Sunday, September 02, 2012
Since I'm having so much trouble visualizing my 40 pound weight loss, I spent some time taking pictures of myself. I have some "before" shots of me near my all-time high weight. I still have the swimsuit I took that picture in so I put it on for my "during" shot. Yes, in the picture I can see the difference.
Saturday, September 01, 2012
When I took an eight-week course on weight loss, our instructor advised us to face our fears. Mine is running. Not because of any prior injuries, but because I suck at it. When I run, I don't feel light and graceful. I feel like I'm trudging along in quicksand, wishing, hoping, waiting on the run to be over. My family used to tell me I didn't run I "lumbered." Isn't that an awful word? LUMBER? It sounds like something an elephant does when it's in a hurry.
I envy people who can run. I do. Because in high school, I was the one who was left in the dust when the gym class had to run laps. In college, during a fitness test, I was THE slowest runner in the group. I was SO slow, that my best friend at the time finished his two miles, ran back, and finished the run with me.
So given ALL of this baggage I have, is it any wonder that I never thought of myself as a runner? Why I deplored the activity and hated the arrogance of runners who can't relate to people like me? But when I visualize myself at my goal weight, there is always one thing that I am doing.
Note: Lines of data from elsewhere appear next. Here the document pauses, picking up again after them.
Lemma initialize_sockets_spec props p t0 s :
  ut_recv_pool s = Some p -> ut_sem_thread_exit s = None ->
  Udpv4Socket_is_valid (ut_client_socket s) = false ->
  Udpv4Socket_is_valid (ut_metadata_socket s) = false ->
  released t0 = [] -> acquired t0 = [HPool p] ->
  spec socket_contract (initialize_sockets props) s (fun t rc s' =>
    initialized props (t0 ++ t) rc s').
Proof.
  intros Hp Hx Hc Hm Hr0 Ha0. unfold initialize_sockets.
  apply spec_bind. eapply spec_mono; [apply open_client_socket_spec |].
  cbn beta. intros t1 rc1 s1 (Ha1 & Hr1 & k & -> & Hk).
  vstep; rewrite ?is_ok_true, ?is_ok_false in Ha1, Hk by done.
  2: { eapply spec_mono; [apply (failed_after props (t0 ++ t1)); try done |].
       - by resources.
       - resources. unfold held; cbn. by rewrite Hp, Hk, Hm, Hx.
       - cbn beta. intros. by rewrite app_assoc. }
  vstep. set (s1 := set_client_socket k s).
  assert (Hmeta : spec socket_contract
    (if tp_enable_discovery (up_base props) then open_metadata_socket props
     else ret NANO_RETCODE_OK) s1 (fun t rc s' =>
       exists w b m k', s' = set_metadata_socket k' (set_addresses w b m s1)
       /\ released t = []
       /\ Udpv4Socket_is_valid k' = is_ok rc && tp_enable_discovery (up_base props)
       /\ acquired t = if is_ok rc && tp_enable_discovery (up_base props)
                       then [HSocket MetadataSocket] else [])).
  { destruct (tp_enable_discovery _) eqn:Hd.
    - eapply spec_mono; [apply open_metadata_socket_spec |].
      intros t rc s' (Ha & Hr & ? & k' & (w & b & m & ->) & -> & Hk').
      exists w, b, m, k'. by rewrite andb_true_r.
    - apply spec_ret. exists (ut_wakeup_address s), (ut_bind_address s), (ut_metadata_address s).
      exists (ut_metadata_socket s). by destruct s. }
  eapply spec_mono; [exact Hmeta |]. cbn beta.
  intros t2 rc2 s2 (w & b & m & k' & -> & Hr2 & Hk' & Ha2).
  vstep; rewrite ?is_ok_true, ?is_ok_false in Ha2, Hk' by done; cbn in Ha2, Hk'.
  2: { eapply spec_mono; [apply (failed_after props (t0 ++ t1 ++ t2)); try done |].
       - by resources.
       - resources. unfold held; cbn. by rewrite Hp, Hk, Hk', Hx.
       - cbn beta. intros ? ? ? Hi. by rewrite <- !app_assoc in Hi. }
  repeat vstep.
  - unfold initialized; cbn. unfold held; cbn. rewrite Hp, Hk, Hk'.
    by resources.
  - eapply spec_mono; [apply (failed_after props (t0 ++ t1 ++ t2 ++ [existT (SemaphoreNew SemCounting) None])); try done |].
    + apply rc_passed_failure.
    + by resources.
    + resources. unfold held; cbn. rewrite Hp, Hk, Hk'. by rewrite app_nil_r.
    + cbn beta. intros ? ? ? Hi. by rewrite <- !app_assoc in Hi.
Qed.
I'm running like a gazelle, wearing black athletic shorts and a light blue fitted v-neck cap sleeve shirt.
When our instructor challenged me to sign up for a 5k and do a couch to 5k to train for it, I balked. He wasn't having it. He told me "Sign up for one first. Train later." The words still haunt me because I haven't done it. I haven't signed up for a thing because I've only run 5K on my own once as a teenager. Plus, my old fears returned, "I'll be left in the dust. I'll be miserable. I'll hate the experience." The course has been over for two weeks and my instructor continues to send information to our class about upcoming 5Ks.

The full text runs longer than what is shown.